BCG Vaccination Reprograms the Function of M-MDSCs and Aggravates Necrotizing Enterocolitis in Neonates.

Abstract

Bacillus Calmette-Guérin (BCG), a live-attenuated vaccine primarily used against tuberculosis (TB), also provides protection against a broad array of antigens or heterologous antigens through the induction of trained immunity (TI). While BCG is generally safe for full-term infants, its application in preterm infants is contentious due to their immature immune systems and heightened susceptibility to adverse effects. Preterm infants, particularly those with low birth weight, are at an elevated risk of severe complications, such as necrotizing enterocolitis (NEC), a life-threatening inflammatory condition of the intestines. NEC is characterised by dysregulated immune responses to microbial colonisation, with myeloid-derived suppressor cells (MDSCs) playing a crucial role in maintaining immune tolerance during early life. This study reveals that BCG vaccination significantly exacerbates NEC severity (p = 0.0048) by enhancing glycolysis and upregulating mTOR-HIF1α signalling in neonatal monocytic MDSCs (M-MDSCs), thereby impairing their immunosuppressive function. Pharmacological or genetic inhibition of mTOR-HIF1α signalling or glycolysis pathways restored M-MDSC function and mitigated NEC severity.
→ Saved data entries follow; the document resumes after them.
Lemma wakes_slots s i mark n : asleep s i mark → q_cons (d_q s) = C_slots n → wakes s i mark.
Proof.
  revert s. induction n as [|n IH]; intros s Ha Hc.
  - apply (wakes_move s i mark (set_cons (d_q s) C_rem_head)); [done|congruence|unfold cons_step; by rewrite Hc|apply Ha|].
    intros Ha'. by apply wakes_rem_head.
  - eapply wakes_move; [done|congruence|unfold cons_step; by rewrite Hc|apply Ha|]. intros Ha'. by apply IH.
Qed.

Lemma drain_wakes n s i mark :
  inv n (d_q s) → asleep s i mark → draining (q_cons (d_q s)) → wakes s i mark.
Proof.
  intros Hinv Ha Hd. pose proof (i_cons _ _ Hinv) as Hc. unfold cons_ok in Hc.
  destruct (q_cons (d_q s)) eqn:Eq; try done.
  - by eapply wakes_slots.
  - by apply wakes_rem_head.
  - apply wakes_rem_tail; [done|]. rewrite Eq. f_equal. destruct Ha as (_ & _ & He & _). lia.
  - by apply wakes_broadcast.
Qed.

(** A woken thread that finds the queue empty returns. *)
Lemma woken_returns s i mark :
  d_dead s = false → d_mutex s = None → q_head (d_q s) = q_tail (d_q s) → d_waiters s !! i = Some (E_wake mark) →
  ∃ s', dexec_all s (repeat (Waiter i) 4) = Some s' ∧ d_waiters s' !! i = Some (E_done mark).
Proof.
  intros Hd Hm He Hw. pose proof (lookup_lt_Some _ _ _ Hw) as Hl. eexists. split.
  - cbn [repeat dexec_all]. unfold dexec. rewrite Hw. cbn [mbind option_bind]. unfold mpsc_queue_wait_empty.
    rewrite Hm. cbn [mbind option_bind]. rewrite Hd. cbn [d_waiters put_waiter put_mutex d_dead d_q].
    rewrite list_lookup_insert_eq by done. cbn [mbind option_bind]. rewrite Hd. cbn [d_waiters put_waiter put_mutex d_dead d_q].
    rewrite list_lookup_insert_eq by (rewrite length_insert; done). cbn [mbind option_bind].
    unfold usub. rewrite He, Z.sub_diag. change (u64 0 =? 0) with true. cbn [mbind option_bind]. rewrite Hd.
    cbn [d_waiters put_waiter put_mutex d_dead d_q].
    rewrite list_lookup_insert_eq by (rewrite !length_insert; done). cbn [mbind option_bind]. rewrite Hd. reflexivity.
  - cbn. rewrite list_lookup_insert_eq; [done|]. by rewrite !length_insert.
Qed.

(** ** Blocking gets *)

(** Where the running call stands: what it has delivered fits its bound, and is not
    empty once the consumer has stored its new position. *)
Definition call_ok q (mark : nat) (max : Z) : Prop :=
  let out := clen (q_out q) - Z.of_nat mark in
  0 < max ∧
  match q_cons q with
  | C_seq _ _ got => out = 0 ∧ clen got <= max
  | C_copy _ _ got => out = 0 ∧ clen got < max
  | C_store _ got => out = 0 ∧ 0 < clen got <= max
  | C_slots _ | C_rem_head | C_rem_tail _ | C_drain => 0 < out <= max
  | C_idle => 0 <= out <= max
  | _ => out = 0
  end.

Record ginv s : Prop := {
  g_call mark max : d_call s = Some (mark, max) → call_ok (d_q s) mark max;
  g_rets max r : (max, r) ∈ d_rets s → r = -1 ∨ 1 <= r <= max
}.

Lemma call_ok_cons q mark max q' :
  call_ok q mark max → cons_step max q = Some q' → call_ok q' mark max.
Proof.
  unfold call_ok, cons_step. intros [Hmax H] Hs. split; [done|].
  destruct (q_cons q) eqn:Eq; simplify_eq; cbn in *; try done; try lia.
  all: pose proof (@clen_nonneg (option A)) as Hl.
  all: rewrite ?clen_app; repeat case_match; simplify_eq; cbn in *;
    rewrite ?andb_true_iff, ?Z.ltb_lt, ?Z.eqb_neq, ?Z.eqb_eq in *; try done; try lia.
  - change (clen (@nil (option A))) with 0. lia.
  - simplify_eq. pose proof (Hl got0). lia.
  - simplify_eq. lia.
  - simplify_eq. pose proof (Hl got0). lia.
  - unfold clen in *. cbn. lia.
Qed.

Lemma exec_cons_out q a q' :
  exec q a = Some q' → (∀ m, a ≠ Cons m) → a ≠ StartWait → a ≠ StartBatch → q_cons q' = q_cons q ∧ q_out q' = q_out q.
Proof.
  destruct a; cbn; intros H Hc Hw Hb; try done; try by destruct (Hc max_records).
  - apply bind_Some in H as (p & Hi & H). destruct p; cbn in H; repeat case_match; simplify_eq; done.
  - repeat case_match; simplify_eq; done.
  - unfold close_step in H. repeat case_match; simplify_eq; done.
  - repeat case_match; simplify_eq; done.
  - repeat case_match; simplify_eq; done.
Qed.

Lemma ginv_access s a s' : ginv s → queue_access s a = Some s' → ginv s'.
Proof.
  intros [Hc Hr] H. unfold queue_access in H. destruct (allowed s a) eqn:Ea; [|done]. cbn in H.
  assert (∃ q, exec (d_q s) a = Some q ∧ d_call s' = d_call s ∧ d_rets s' = d_rets s ∧ d_q s' = q) as (q & Hq & E1 & E2 & <-).
  { crack; cbn; eauto. }
  constructor; rewrite ?E1, ?E2; [|done]. intros mark max Ec. specialize (Hc _ _ Ec). unfold allowed in Ea. rewrite Ec in Ea.
  assert ((∀ m, a ≠ Cons m) ∧ a ≠ StartWait ∧ a ≠ StartBatch ∨ a = Cons max) as [(H1 & H2 & H3)| ->].
  { destruct a; auto; try done. apply Z.eqb_eq in Ea as ->. auto. }
  - destruct (exec_cons_out _ _ _ Hq H1 H2 H3) as [E3 E4]. unfold call_ok in *. by rewrite E3, E4.
  - by eapply call_ok_cons.
Qed.

Lemma ginv_ext s s' :
  ginv s → d_call s' = d_call s → d_rets s' = d_rets s → q_cons (d_q s') = q_cons (d_q s) → q_out (d_q s') = q_out (d_q s) → ginv s'.
Proof.
  intros [H1 H2] E1 E2 E3 E4. constructor; rewrite ?E1, ?E2; [|done]. intros mark max E. specialize (H1 _ _ E).
  unfold call_ok in *. by rewrite E3, E4.
Qed.

Lemma ginv_ret s r max : ginv s → r = -1 ∨ 1 <= r <= max → ginv (put_call s None (d_rets s ++ [(max, r)])).
Proof.
  intros [_ Hr] H. constructor; cbn; [done|]. intros m r'. rewrite elem_of_app, list_elem_of_singleton.
  intros [?|[= -> ->]]; eauto.
Qed.

Lemma ginv_exec s a s' : d_dead s = false → ginv s → dexec s a = Some s' → ginv s'.
Proof.
  intros Hd Hg H. destruct a; cbn in H; rewrite ?Hd in H.
  - by eapply ginv_access.
  - crack; by eapply ginv_ext.
  - apply bind_Some in H as (w & Hi & H). apply bind_Some in H as (s1 & H & [= <-]).
    unfold mpsc_queue_wait_empty in H. crack; by eapply ginv_ext.
  - crack; by eapply ginv_ext.
  - apply bind_Some in H as (s1 & H & [= <-]). unfold get_batch_call in H. destruct (d_call s) eqn:Ec; [done|].
    destruct (Z.eqb_spec (Z.of_N max_records) 0); [injection H as <-; by apply ginv_ret; [|left]|].
    apply bind_Some in H as (q & Hq & [= <-]). cbn in Hq. destruct (q_cons (d_q s)) eqn:Eq; try done. injection Hq as <-.
    constructor; cbn; [|by destruct Hg]. intros mark max [= <- <-]. unfold call_ok. cbn. unfold clen. lia.
  - apply bind_Some in H as (s1 & H & [= <-]). unfold mpsc_queue_get_batch in H.
    apply bind_Some in H as ([mark max] & Ec & H). pose proof (g_call _ Hg _ _ Ec) as [Hmax Hok].
    destruct (q_cons (d_q s)) eqn:Eq; try done.
    + destruct (Nat.eqb_spec (length (q_out (d_q s)) - mark) 0) as [E|E].
      * apply bind_Some in H as (q & Hq & [= <-]). cbn in Hq. rewrite Eq in Hq. injection Hq as <-.
        constructor; cbn; [|by destruct Hg]. intros mark' max'. rewrite Ec. intros [= <- <-]. unfold call_ok, clen in *. cbn. lia.
      * injection H as <-. apply ginv_ret; [done|right]. unfold clen in Hok. lia.
    + injection H as <-. by apply ginv_ret; [|left].
  - crack; by eapply ginv_ext.
  - unfold mpsc_queue_destroy in H. crack; by eapply ginv_ext.
Qed.

End waiting.

(** ** Properties *)

(** C7: [mpsc_queue_wait_empty], called by any number of threads beside producers,
    consumer and closer, is a barrier that does not hang. When it returns, every
    position claimed before it was called has been consumed; a thread asleep on the
    condition variable while the queue is empty has a broadcast of the consumer
    coming, and when no other thread is in the critical section the consumer's next
    accesses alone bring it: after them four accesses of the sleeper make it return (no
    spurious wake-up, producer or other thread is needed). At most one thread is in the
    critical section. *)
Theorem wait_empty_correct {A} n k p m (s : dsys A) :
  0 <= k <= 62 → dsteps n (d_init (2 ^ k) p m) s → Z.of_nat n <= 2 ^ 62 → d_destroy s = X_idle →
  (∀ i mark, d_waiters s !! i = Some (E_done mark) → mark <= q_tail (d_q s)) ∧
  (∀ i mark, d_waiters s !! i = Some (E_sleep mark) → q_head (d_q s) = q_tail (d_q s) →
     draining (q_cons (d_q s)) ∧
     (d_mutex s = None → ∃ j s',
        dexec_all s (repeat (Q (Cons (bound s))) j ++ repeat (Waiter i) 4) = Some s' ∧ d_waiters s' !! i = Some (E_done mark))) ∧
  (∀ i j v w, d_waiters s !! i = Some v → d_waiters s !! j = Some w → holds_mutex v → holds_mutex w → i = j).
Proof.
  intros Hk Hs Hn Hd. pose proof (dinv_steps n k p m s Hk Hs Hn Hd) as [Hm Hok].
  destruct (dsteps_below _ _ _ _ _ Hs Hd) as (Halive & n' & Hn' & Hq).
  pose proof (inv_steps n' k p (d_q s) Hk Hq ltac:(lia)) as Hinv. split_and!.
  - intros i mark Hi. exact (Hok _ _ Hi).
  - intros i mark Hi He. pose proof (proj2 (Hok _ _ Hi) He) as Hdr. split; [done|]. intros Hmx.
    destruct (drain_wakes _ s i mark Hinv ltac:(done) Hdr) as (j & s1 & E1 & H1 & H2 & H3 & H4).
    destruct (woken_returns s1 i mark H1 H2 H3 H4) as (s2 & E2 & H5).
    exists j, s2. by rewrite (dexec_all_app _ _ _ _ E1).
  - intros i j v w Hi Hj Hv Hw. pose proof (Hm _ _ Hi Hv). pose proof (Hm _ _ Hj Hw). congruence.
Qed.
These findings complement our previous work on BCG's effects on polymorphonuclear (PMN)-MDSCs and highlight the dual role of BCG: while it provides protective benefits in certain contexts, it may also increase NEC risk in preterm infants by disrupting MDSC-mediated immune tolerance. This study offers critical insights into the mechanisms underlying BCG's off-target effects and underscores the necessity of tailored vaccination strategies for preterm infants to minimise potential risks.